Exercise objective: Determine how many lines of the records include "else", and answer with the number alone.
(Data for the task begins)
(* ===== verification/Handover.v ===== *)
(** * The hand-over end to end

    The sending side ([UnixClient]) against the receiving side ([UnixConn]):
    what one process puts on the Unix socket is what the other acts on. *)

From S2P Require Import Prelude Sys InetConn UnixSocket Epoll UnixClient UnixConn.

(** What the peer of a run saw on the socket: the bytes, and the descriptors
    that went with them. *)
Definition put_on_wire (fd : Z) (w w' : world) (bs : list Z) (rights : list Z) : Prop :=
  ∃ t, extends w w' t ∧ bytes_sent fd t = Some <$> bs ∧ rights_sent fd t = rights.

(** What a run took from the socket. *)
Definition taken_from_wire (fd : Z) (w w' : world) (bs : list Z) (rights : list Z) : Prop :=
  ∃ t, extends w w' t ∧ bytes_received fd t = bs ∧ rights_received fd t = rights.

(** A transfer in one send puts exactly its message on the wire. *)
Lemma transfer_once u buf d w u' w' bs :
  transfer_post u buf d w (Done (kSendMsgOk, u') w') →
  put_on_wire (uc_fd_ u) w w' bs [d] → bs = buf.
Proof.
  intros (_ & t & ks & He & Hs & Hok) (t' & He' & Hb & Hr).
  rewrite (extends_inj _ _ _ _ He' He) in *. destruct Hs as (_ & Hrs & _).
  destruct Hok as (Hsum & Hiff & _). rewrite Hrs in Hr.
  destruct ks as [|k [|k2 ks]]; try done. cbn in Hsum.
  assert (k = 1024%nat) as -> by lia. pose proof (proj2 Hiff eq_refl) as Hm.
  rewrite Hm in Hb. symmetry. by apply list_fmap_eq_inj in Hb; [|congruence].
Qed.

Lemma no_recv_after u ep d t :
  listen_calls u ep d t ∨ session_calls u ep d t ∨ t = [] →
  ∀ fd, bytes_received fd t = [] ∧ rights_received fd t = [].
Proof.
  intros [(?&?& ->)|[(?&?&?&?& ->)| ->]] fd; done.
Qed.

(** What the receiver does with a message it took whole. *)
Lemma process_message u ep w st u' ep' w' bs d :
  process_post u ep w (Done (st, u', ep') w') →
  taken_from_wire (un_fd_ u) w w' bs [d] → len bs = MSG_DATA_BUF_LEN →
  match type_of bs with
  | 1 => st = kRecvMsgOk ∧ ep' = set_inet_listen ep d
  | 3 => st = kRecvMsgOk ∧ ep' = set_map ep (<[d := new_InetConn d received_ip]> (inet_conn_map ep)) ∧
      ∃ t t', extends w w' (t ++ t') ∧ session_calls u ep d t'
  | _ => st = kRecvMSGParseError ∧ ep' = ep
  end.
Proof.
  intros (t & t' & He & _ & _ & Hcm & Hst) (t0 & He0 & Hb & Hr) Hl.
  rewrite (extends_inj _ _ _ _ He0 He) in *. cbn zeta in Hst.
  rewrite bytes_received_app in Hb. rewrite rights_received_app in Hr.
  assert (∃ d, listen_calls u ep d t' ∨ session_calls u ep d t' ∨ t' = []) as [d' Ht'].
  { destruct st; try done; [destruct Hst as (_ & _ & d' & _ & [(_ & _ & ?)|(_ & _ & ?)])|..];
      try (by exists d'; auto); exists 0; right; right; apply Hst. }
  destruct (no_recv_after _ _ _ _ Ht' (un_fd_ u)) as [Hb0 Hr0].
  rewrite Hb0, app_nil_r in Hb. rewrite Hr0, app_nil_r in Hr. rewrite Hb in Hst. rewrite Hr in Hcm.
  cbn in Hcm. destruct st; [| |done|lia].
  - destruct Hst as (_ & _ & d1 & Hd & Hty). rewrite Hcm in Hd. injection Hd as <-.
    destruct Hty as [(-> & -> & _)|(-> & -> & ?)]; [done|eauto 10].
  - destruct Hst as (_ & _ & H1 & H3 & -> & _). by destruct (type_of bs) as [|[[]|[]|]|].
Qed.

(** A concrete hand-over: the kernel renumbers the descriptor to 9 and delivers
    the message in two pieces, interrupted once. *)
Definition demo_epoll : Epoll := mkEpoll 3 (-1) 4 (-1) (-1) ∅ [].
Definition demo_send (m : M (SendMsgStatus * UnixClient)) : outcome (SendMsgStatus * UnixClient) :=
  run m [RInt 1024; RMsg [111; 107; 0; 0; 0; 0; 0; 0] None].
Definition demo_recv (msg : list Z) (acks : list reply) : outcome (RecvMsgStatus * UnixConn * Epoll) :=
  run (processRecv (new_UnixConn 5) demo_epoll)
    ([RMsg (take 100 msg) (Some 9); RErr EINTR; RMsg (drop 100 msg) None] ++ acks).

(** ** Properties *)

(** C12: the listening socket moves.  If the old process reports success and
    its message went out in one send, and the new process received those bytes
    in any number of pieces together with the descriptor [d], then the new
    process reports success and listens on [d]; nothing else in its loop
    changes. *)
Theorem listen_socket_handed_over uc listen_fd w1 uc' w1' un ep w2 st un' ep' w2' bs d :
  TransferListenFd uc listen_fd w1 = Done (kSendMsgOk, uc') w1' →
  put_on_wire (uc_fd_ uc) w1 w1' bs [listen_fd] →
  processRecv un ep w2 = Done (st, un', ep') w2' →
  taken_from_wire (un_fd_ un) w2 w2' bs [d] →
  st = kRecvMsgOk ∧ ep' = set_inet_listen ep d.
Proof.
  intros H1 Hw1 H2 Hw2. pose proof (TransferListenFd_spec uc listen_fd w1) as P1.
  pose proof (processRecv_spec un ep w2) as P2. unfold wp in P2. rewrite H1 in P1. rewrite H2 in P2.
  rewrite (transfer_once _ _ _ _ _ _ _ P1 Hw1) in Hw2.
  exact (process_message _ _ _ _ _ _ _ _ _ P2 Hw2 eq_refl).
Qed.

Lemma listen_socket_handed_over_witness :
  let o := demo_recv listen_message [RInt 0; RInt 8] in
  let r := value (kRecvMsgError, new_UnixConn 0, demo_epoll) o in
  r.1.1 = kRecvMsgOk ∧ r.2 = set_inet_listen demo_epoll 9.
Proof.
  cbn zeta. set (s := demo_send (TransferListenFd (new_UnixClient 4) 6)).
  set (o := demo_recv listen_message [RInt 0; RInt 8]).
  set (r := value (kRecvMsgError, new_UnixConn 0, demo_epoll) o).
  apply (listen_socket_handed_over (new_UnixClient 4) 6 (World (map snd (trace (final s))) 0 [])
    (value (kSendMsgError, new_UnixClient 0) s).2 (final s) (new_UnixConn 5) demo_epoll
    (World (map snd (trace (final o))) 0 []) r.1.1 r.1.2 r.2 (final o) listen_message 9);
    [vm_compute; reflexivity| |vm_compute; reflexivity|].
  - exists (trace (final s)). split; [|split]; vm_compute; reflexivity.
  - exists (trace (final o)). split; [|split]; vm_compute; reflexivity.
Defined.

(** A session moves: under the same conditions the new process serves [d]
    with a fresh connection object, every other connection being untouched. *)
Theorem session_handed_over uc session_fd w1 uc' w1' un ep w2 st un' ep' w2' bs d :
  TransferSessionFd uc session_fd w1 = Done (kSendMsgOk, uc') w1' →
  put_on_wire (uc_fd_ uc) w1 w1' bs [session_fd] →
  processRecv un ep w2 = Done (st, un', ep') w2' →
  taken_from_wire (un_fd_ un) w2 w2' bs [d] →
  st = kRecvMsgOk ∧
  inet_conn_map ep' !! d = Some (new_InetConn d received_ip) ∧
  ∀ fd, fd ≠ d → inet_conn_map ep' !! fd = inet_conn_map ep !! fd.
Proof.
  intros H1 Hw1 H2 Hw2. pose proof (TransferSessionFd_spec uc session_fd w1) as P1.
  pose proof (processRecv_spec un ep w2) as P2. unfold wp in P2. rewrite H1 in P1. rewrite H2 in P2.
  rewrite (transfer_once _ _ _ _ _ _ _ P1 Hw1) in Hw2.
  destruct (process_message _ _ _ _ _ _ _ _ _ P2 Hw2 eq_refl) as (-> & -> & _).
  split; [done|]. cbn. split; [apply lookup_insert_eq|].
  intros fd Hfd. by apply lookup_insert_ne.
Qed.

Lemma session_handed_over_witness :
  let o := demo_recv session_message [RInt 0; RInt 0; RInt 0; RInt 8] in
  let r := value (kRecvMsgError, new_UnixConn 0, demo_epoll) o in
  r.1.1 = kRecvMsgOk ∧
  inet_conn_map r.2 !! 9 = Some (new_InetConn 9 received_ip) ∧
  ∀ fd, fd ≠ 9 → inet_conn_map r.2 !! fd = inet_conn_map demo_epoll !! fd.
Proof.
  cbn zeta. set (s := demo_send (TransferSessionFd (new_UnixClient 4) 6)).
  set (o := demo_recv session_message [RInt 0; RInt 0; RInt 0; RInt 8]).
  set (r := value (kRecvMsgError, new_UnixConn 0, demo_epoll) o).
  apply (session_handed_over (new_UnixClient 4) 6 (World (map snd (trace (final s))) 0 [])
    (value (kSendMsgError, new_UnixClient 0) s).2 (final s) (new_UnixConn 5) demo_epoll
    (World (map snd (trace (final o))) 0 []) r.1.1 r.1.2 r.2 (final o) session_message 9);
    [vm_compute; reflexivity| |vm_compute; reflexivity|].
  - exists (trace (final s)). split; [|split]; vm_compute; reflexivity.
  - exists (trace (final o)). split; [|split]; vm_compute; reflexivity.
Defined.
(Data for the task ends)
(Data for the task begins)
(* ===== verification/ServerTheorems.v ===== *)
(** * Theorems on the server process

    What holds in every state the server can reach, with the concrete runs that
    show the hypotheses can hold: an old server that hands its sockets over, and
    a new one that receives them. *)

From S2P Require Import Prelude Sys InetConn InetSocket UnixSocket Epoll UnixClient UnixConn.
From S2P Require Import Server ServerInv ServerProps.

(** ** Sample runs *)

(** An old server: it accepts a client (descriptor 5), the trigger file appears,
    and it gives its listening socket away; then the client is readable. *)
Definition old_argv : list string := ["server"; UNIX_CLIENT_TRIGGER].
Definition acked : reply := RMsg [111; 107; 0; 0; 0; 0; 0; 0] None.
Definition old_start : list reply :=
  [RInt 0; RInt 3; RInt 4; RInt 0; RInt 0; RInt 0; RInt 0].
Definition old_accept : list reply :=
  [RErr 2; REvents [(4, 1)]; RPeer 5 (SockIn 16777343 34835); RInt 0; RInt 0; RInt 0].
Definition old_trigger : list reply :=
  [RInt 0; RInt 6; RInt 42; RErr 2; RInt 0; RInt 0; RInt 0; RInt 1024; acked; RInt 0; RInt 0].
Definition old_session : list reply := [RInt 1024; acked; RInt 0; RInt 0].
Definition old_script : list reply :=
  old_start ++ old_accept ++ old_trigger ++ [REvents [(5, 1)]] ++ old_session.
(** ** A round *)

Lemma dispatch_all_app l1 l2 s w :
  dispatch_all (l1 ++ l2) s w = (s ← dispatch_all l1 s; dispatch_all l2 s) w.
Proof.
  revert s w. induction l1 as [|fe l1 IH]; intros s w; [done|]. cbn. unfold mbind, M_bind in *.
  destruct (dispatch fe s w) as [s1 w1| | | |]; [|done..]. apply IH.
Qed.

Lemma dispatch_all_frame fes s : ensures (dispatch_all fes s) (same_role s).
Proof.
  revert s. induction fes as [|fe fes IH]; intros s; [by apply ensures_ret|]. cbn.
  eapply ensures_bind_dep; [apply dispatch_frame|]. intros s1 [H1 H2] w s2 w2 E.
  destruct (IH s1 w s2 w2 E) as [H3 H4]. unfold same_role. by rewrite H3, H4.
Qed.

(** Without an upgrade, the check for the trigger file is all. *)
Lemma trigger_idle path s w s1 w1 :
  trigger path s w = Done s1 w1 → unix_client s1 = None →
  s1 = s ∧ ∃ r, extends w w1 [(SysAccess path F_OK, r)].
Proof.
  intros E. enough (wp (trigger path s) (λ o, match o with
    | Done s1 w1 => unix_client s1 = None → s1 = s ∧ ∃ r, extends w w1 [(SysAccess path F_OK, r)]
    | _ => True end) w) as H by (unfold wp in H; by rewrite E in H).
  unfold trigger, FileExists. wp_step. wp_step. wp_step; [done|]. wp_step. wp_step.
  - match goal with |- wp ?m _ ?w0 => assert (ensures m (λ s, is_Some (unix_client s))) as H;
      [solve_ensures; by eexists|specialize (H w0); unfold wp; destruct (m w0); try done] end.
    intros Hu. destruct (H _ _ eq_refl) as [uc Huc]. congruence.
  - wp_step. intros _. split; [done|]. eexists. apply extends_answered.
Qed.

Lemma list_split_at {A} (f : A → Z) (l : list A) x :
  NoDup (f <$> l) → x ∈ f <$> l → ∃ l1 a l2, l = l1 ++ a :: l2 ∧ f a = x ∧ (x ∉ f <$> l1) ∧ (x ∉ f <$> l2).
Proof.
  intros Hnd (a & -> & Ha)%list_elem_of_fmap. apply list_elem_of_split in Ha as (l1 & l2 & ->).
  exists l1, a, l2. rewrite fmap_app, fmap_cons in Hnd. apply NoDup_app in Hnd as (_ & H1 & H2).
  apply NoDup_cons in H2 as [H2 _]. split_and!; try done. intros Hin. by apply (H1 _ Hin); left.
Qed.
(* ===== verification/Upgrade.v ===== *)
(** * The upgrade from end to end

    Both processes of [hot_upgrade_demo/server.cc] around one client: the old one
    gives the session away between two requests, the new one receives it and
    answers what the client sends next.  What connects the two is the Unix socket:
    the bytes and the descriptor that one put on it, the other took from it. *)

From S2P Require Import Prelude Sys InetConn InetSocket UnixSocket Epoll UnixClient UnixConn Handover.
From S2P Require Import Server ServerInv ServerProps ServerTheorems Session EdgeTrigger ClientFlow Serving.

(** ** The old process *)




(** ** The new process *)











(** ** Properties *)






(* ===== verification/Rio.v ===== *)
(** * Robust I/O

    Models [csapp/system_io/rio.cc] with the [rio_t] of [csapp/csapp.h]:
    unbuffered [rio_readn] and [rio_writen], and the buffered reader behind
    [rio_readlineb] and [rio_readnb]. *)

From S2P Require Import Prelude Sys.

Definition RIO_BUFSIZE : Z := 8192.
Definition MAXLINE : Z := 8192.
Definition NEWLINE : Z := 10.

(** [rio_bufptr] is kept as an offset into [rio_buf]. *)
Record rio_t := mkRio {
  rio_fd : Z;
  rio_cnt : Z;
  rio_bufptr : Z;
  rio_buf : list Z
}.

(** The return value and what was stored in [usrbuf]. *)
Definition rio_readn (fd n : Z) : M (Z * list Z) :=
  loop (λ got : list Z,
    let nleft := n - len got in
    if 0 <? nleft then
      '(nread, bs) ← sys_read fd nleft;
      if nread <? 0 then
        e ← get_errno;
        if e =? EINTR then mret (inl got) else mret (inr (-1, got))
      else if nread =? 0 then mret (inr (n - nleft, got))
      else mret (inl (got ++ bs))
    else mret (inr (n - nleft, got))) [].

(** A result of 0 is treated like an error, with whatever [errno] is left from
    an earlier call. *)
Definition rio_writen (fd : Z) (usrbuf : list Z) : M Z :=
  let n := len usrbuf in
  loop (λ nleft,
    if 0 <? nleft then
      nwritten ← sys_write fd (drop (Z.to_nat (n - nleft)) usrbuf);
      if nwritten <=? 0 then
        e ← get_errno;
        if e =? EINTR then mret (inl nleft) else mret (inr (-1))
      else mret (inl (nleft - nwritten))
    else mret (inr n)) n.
(Data for the task ends)
(Data for the task begins)
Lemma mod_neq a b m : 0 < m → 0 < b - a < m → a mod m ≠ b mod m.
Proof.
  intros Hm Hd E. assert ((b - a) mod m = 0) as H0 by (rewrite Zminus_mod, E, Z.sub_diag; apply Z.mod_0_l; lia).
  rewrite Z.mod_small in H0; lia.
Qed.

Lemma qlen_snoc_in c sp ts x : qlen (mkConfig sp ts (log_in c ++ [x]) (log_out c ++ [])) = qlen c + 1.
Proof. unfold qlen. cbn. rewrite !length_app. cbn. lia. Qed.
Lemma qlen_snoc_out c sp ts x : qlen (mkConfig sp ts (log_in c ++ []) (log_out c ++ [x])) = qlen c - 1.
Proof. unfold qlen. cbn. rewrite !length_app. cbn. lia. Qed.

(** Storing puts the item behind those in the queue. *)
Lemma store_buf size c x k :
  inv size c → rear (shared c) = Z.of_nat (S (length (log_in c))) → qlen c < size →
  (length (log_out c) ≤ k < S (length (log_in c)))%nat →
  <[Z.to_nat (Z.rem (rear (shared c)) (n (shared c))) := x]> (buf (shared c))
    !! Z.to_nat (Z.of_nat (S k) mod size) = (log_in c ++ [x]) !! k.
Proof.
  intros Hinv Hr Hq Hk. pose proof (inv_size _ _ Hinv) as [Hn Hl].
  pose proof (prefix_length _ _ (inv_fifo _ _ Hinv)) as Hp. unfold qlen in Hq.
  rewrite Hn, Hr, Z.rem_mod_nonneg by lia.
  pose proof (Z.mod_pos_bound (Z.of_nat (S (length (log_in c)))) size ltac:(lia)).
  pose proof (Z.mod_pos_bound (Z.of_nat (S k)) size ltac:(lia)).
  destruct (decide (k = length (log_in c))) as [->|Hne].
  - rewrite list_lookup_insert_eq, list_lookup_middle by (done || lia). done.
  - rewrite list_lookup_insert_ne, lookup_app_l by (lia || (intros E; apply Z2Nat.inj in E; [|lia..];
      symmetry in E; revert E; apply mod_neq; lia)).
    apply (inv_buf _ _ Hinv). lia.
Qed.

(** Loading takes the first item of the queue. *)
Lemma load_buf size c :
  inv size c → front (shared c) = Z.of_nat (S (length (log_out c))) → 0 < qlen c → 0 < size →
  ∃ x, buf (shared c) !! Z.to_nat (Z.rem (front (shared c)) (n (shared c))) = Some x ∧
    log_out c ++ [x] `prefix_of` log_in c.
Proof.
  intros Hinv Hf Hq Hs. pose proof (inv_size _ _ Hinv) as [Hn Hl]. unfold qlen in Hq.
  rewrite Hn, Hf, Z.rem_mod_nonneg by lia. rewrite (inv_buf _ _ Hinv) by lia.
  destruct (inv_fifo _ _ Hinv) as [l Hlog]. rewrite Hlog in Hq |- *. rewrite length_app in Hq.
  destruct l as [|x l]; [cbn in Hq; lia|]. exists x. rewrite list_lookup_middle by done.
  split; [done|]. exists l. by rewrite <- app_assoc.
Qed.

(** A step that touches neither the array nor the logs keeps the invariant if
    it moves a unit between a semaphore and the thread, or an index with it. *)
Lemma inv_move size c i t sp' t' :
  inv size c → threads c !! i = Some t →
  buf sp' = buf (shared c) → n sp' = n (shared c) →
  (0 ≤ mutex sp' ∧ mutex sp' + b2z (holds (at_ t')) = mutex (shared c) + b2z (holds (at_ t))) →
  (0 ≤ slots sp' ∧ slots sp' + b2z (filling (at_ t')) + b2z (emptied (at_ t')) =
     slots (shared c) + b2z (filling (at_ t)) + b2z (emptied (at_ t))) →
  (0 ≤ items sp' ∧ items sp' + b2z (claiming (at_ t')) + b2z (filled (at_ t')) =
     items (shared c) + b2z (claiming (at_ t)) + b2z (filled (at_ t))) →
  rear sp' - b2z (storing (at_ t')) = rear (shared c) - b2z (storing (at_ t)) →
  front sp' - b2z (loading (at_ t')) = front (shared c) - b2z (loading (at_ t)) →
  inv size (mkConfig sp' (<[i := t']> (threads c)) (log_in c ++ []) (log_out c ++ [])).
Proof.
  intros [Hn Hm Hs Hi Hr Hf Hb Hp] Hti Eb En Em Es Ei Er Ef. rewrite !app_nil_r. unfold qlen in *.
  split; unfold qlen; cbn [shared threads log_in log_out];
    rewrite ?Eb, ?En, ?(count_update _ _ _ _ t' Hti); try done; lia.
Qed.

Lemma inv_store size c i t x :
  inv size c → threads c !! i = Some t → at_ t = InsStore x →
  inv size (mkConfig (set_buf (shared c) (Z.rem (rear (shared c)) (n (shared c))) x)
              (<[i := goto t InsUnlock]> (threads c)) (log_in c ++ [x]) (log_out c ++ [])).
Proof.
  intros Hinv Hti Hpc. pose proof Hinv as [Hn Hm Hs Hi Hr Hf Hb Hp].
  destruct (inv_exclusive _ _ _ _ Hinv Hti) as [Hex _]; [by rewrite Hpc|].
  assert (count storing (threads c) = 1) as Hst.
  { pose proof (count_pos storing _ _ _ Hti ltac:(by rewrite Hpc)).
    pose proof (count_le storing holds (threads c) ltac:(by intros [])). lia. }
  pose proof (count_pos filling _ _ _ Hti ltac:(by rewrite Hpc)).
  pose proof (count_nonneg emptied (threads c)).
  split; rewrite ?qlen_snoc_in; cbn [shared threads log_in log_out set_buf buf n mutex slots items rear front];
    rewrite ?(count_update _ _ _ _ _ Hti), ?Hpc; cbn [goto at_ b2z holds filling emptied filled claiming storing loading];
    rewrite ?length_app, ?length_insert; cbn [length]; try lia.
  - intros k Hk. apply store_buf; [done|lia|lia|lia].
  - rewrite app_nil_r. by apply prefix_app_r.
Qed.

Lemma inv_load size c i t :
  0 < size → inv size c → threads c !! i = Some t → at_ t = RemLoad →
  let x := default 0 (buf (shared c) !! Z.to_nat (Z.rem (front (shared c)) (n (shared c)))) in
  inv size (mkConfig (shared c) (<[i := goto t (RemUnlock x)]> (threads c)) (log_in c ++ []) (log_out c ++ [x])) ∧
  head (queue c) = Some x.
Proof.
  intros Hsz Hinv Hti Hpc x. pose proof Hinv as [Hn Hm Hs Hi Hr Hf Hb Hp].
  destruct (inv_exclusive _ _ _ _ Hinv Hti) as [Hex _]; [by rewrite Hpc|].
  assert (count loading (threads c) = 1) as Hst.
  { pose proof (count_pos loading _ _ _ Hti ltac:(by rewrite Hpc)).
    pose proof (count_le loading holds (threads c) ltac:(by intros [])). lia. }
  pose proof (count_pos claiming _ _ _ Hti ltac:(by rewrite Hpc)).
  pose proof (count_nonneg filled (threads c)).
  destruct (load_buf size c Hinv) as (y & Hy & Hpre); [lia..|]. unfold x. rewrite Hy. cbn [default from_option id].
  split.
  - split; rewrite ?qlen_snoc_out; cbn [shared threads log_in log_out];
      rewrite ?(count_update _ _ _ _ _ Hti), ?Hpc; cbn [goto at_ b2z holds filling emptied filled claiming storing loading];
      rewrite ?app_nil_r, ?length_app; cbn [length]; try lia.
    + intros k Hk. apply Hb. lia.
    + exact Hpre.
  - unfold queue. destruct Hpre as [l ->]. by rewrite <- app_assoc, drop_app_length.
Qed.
(Data for the task ends)
Output for this task: 8